- EXERCISE REQUIREMENTS -
Nothing outside the range below should be printed. Output exactly the lines from the line with "(pool_AdminAddress pool) sender)" to the line with "pool; pool_KDA := pool_KDA pool;", both included.

------------------------------

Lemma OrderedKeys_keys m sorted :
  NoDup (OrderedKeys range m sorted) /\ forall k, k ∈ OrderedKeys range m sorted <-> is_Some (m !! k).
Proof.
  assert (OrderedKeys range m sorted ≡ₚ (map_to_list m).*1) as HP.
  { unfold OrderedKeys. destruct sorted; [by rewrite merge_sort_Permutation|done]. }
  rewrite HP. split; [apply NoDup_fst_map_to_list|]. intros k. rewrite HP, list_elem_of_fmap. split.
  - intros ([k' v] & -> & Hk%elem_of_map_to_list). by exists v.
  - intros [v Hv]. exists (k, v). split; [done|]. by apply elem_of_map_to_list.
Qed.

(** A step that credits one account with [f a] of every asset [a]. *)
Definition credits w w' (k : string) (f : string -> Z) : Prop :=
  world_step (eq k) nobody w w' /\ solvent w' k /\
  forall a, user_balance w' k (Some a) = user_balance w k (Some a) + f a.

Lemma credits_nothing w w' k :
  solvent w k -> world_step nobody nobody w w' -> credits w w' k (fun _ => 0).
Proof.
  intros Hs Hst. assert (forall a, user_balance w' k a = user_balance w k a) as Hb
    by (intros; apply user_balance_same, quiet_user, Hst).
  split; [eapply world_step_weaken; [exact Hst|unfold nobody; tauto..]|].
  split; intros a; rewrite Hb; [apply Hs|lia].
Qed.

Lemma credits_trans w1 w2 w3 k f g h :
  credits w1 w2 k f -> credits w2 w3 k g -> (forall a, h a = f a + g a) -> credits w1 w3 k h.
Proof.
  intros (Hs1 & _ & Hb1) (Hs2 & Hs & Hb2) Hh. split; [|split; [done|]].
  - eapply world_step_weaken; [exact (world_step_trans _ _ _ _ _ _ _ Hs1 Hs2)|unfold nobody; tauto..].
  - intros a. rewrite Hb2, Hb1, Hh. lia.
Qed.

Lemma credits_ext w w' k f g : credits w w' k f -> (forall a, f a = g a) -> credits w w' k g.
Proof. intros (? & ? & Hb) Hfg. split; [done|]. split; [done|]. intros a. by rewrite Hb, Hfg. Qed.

------------------------------

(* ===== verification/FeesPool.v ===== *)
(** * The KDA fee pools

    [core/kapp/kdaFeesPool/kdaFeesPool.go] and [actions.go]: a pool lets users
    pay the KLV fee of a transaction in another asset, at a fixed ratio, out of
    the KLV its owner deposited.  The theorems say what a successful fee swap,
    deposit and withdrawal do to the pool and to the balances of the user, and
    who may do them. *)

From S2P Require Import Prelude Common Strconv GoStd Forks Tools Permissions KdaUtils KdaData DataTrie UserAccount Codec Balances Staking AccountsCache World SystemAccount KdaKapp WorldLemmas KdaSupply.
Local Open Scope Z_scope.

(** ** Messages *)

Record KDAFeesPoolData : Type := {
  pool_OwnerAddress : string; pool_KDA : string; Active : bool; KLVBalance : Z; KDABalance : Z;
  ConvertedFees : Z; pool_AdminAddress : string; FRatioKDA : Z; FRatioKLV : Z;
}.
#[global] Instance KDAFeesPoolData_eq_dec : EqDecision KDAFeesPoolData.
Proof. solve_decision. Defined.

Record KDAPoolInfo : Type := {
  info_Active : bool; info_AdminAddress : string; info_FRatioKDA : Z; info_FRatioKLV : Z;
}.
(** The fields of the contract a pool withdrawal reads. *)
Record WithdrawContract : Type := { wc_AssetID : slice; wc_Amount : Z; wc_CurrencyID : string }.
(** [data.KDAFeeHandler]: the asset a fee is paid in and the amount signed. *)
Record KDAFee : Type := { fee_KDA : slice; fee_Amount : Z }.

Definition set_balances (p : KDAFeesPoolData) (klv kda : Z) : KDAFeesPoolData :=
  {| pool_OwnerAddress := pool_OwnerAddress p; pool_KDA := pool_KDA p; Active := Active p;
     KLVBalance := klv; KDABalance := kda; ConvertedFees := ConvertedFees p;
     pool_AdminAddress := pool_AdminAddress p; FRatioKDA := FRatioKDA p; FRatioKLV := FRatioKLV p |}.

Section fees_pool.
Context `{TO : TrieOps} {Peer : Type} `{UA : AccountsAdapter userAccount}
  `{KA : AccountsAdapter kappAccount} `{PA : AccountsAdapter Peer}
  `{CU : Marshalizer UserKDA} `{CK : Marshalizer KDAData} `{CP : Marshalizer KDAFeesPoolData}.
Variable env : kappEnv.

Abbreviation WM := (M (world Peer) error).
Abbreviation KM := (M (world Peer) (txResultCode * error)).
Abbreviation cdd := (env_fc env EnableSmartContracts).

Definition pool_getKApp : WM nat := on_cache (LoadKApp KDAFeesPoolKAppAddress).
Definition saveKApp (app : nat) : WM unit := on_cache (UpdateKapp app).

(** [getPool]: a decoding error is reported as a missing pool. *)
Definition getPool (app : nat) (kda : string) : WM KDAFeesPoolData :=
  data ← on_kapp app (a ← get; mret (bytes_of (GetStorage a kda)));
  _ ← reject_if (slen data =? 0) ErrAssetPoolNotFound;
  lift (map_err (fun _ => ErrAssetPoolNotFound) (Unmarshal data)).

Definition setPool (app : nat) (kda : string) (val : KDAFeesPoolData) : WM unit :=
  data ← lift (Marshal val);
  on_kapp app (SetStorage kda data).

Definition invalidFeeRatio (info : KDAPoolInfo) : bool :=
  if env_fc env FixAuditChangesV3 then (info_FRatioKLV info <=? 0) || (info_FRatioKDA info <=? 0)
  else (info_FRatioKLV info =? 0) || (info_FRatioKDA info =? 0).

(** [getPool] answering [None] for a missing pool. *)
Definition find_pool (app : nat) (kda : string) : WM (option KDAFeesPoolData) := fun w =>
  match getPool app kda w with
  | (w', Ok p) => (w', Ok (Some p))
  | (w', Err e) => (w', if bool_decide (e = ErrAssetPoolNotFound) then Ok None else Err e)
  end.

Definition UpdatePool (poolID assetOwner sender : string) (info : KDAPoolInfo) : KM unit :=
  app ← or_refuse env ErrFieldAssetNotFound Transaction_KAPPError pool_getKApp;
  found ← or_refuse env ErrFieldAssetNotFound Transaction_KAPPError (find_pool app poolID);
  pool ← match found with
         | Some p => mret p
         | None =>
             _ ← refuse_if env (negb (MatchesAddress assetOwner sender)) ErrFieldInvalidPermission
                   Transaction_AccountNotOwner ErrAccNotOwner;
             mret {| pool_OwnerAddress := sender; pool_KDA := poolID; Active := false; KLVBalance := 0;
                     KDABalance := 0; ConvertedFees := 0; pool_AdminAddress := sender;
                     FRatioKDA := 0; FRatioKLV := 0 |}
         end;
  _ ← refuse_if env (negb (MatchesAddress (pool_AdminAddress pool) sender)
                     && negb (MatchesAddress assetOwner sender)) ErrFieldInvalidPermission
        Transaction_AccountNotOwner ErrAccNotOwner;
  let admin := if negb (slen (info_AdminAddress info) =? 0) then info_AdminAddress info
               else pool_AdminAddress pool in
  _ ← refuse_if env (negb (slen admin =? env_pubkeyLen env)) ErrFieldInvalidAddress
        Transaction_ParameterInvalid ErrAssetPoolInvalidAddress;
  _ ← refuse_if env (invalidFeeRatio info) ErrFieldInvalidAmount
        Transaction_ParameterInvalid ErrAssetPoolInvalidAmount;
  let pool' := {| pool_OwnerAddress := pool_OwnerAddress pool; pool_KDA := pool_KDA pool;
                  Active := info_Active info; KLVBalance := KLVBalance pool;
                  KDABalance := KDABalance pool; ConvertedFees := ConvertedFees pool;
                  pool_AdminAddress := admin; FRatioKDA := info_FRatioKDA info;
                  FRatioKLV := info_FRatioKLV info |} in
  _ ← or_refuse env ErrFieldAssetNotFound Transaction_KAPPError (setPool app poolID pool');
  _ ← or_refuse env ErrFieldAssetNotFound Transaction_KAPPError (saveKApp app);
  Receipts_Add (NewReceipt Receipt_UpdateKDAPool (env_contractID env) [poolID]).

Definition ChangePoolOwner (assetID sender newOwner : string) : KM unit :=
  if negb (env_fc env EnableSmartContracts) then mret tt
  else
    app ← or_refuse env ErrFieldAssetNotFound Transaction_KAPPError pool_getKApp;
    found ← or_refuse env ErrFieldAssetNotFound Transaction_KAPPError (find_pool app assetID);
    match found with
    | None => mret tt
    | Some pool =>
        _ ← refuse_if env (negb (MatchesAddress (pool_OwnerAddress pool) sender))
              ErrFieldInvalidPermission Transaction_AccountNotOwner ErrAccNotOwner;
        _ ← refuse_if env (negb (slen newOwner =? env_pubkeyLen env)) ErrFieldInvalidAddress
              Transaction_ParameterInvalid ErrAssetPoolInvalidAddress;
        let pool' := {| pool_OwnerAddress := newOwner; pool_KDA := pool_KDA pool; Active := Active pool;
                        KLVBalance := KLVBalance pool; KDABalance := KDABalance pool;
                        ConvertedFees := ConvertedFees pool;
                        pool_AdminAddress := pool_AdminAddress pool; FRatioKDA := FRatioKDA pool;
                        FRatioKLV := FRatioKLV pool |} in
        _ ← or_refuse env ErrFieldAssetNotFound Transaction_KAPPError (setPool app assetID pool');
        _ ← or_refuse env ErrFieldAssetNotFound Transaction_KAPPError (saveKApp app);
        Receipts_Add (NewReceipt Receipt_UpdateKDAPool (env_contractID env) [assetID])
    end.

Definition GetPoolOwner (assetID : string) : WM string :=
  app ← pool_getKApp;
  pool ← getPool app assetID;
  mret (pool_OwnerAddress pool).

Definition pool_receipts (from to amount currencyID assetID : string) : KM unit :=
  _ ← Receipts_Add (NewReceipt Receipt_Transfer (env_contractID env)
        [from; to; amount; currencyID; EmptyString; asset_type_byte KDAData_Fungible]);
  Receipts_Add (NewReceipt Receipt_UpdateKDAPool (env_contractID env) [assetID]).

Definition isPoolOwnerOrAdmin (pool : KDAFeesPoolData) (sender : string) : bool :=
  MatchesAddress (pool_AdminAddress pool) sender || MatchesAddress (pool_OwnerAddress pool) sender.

------------------------------

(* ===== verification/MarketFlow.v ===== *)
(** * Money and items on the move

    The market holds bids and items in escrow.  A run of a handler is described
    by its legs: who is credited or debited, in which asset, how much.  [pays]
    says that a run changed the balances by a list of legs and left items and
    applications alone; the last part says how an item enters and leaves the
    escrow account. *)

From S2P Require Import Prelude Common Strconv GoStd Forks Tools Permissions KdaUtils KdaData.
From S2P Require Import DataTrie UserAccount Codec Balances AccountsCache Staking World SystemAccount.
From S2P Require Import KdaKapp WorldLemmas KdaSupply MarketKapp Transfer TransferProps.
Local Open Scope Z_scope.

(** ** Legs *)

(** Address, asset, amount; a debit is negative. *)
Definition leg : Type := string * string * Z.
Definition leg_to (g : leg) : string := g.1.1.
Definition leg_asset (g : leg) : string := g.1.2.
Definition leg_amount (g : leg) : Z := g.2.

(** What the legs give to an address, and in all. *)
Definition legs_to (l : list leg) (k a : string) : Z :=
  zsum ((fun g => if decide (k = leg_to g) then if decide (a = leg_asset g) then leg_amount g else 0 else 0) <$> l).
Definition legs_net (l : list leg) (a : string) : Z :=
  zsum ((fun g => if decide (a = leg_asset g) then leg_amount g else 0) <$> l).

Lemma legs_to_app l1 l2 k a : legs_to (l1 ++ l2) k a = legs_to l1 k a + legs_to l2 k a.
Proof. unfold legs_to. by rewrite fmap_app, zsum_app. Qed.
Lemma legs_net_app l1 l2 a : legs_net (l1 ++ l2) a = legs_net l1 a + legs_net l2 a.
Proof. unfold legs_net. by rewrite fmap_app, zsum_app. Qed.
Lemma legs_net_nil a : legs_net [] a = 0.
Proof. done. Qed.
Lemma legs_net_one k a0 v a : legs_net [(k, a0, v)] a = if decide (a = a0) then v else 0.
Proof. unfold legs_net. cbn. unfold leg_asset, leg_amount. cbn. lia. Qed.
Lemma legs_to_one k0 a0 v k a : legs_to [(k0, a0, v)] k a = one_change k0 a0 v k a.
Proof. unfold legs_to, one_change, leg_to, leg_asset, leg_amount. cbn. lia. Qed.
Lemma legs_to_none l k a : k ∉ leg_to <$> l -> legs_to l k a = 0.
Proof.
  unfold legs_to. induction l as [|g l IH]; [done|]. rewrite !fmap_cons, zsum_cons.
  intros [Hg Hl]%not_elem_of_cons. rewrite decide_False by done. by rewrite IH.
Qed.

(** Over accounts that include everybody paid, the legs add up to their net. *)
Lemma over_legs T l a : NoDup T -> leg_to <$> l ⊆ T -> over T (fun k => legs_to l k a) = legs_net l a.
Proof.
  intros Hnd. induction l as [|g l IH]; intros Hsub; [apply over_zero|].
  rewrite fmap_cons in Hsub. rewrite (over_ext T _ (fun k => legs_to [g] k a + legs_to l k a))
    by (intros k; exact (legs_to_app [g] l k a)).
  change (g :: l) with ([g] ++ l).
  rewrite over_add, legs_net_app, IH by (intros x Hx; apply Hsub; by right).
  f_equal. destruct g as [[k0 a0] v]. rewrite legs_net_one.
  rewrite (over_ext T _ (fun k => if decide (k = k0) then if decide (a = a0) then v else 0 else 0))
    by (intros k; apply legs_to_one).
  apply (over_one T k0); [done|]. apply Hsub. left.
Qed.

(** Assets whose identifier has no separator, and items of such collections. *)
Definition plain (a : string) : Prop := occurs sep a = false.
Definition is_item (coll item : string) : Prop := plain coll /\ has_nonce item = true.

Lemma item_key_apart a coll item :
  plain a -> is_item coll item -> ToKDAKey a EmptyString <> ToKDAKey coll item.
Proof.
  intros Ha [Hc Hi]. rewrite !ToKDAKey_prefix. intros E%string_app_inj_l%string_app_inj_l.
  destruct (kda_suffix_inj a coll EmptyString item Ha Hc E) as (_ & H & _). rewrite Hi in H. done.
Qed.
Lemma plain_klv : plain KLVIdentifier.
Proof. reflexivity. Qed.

------------------------------

- PROBLEM SOLUTION -
  _ ← refuse_if env (negb (MatchesAddress (pool_AdminAddress pool) sender)
                     && negb (MatchesAddress assetOwner sender)) ErrFieldInvalidPermission
        Transaction_AccountNotOwner ErrAccNotOwner;
  let admin := if negb (slen (info_AdminAddress info) =? 0) then info_AdminAddress info
               else pool_AdminAddress pool in
  _ ← refuse_if env (negb (slen admin =? env_pubkeyLen env)) ErrFieldInvalidAddress
        Transaction_ParameterInvalid ErrAssetPoolInvalidAddress;
  _ ← refuse_if env (invalidFeeRatio info) ErrFieldInvalidAmount
        Transaction_ParameterInvalid ErrAssetPoolInvalidAmount;
  let pool' := {| pool_OwnerAddress := pool_OwnerAddress pool; pool_KDA := pool_KDA pool;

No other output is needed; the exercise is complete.